WHAT TO DO
The word "prefixLiteral" may appear in some lines of the data; copy every such line.

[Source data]

◆ ◆ ◆ ◆ ◆ ◆ ◆

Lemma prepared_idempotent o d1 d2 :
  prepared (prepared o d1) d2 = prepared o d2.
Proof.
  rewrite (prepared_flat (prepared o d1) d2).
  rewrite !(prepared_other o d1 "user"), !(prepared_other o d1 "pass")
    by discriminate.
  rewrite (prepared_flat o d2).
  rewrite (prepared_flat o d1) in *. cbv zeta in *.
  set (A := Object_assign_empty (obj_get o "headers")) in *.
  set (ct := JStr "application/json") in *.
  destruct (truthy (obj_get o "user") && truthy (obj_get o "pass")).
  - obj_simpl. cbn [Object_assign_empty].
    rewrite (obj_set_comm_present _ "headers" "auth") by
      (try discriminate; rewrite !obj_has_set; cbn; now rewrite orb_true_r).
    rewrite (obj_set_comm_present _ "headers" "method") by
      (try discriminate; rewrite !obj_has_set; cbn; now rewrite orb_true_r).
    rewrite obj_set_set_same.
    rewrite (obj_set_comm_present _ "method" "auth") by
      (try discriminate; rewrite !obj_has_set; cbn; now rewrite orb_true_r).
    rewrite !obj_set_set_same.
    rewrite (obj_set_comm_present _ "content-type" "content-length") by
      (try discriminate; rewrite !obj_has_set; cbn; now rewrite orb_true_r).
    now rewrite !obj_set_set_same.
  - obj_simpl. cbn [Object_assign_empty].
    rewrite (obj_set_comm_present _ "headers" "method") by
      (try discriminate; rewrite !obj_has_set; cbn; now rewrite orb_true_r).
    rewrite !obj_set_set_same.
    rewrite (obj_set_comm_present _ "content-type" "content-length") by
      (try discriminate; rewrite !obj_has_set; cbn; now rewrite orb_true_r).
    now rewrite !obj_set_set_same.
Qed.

◆ ◆ ◆ ◆ ◆ ◆ ◆

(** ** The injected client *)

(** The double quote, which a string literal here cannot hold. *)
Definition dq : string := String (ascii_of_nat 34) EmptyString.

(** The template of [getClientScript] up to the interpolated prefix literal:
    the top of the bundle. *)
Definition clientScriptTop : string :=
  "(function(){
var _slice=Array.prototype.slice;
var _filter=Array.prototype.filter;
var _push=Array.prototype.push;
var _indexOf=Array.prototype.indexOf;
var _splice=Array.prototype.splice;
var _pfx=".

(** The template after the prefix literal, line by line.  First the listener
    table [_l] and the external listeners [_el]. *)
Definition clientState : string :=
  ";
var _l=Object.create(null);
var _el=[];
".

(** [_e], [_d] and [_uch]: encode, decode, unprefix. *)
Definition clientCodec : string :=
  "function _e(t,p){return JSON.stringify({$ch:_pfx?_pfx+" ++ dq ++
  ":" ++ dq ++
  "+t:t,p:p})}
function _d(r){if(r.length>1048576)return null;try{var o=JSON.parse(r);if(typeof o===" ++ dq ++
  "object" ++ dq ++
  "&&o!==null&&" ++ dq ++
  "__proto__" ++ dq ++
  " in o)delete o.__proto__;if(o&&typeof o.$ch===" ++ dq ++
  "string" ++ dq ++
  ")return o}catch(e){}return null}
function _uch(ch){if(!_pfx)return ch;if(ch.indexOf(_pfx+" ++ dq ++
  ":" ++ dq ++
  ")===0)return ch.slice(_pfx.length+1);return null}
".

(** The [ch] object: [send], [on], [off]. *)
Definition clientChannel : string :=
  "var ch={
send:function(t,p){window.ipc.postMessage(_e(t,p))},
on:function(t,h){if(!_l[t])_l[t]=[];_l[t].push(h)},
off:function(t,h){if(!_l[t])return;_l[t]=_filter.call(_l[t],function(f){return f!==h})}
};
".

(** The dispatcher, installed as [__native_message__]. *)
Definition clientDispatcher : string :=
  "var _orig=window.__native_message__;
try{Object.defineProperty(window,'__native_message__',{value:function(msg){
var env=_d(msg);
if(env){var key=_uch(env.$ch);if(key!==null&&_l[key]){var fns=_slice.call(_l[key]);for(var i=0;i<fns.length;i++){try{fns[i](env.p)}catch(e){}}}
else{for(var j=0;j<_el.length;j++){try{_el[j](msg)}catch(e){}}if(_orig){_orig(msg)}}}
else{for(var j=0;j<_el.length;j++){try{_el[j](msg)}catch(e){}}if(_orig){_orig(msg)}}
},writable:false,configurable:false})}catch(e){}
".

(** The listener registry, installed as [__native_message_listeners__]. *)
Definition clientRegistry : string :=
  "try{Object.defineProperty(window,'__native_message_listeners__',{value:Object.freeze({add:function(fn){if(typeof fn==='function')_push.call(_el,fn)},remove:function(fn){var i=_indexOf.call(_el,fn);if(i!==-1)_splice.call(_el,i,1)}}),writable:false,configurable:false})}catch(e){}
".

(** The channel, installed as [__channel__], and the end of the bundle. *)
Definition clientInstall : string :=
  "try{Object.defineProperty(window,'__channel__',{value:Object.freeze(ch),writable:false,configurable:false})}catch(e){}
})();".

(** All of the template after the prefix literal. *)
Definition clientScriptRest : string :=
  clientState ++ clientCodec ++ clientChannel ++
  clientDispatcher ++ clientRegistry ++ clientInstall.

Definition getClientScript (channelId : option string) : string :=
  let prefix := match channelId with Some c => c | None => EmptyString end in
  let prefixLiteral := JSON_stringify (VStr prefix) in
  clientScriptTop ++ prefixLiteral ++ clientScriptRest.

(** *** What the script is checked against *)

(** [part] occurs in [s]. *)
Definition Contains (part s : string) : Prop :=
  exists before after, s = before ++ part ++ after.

◆ ◆ ◆ ◆ ◆ ◆ ◆

RESULT BELOW
  let prefixLiteral := JSON_stringify (VStr prefix) in
  clientScriptTop ++ prefixLiteral ++ clientScriptRest.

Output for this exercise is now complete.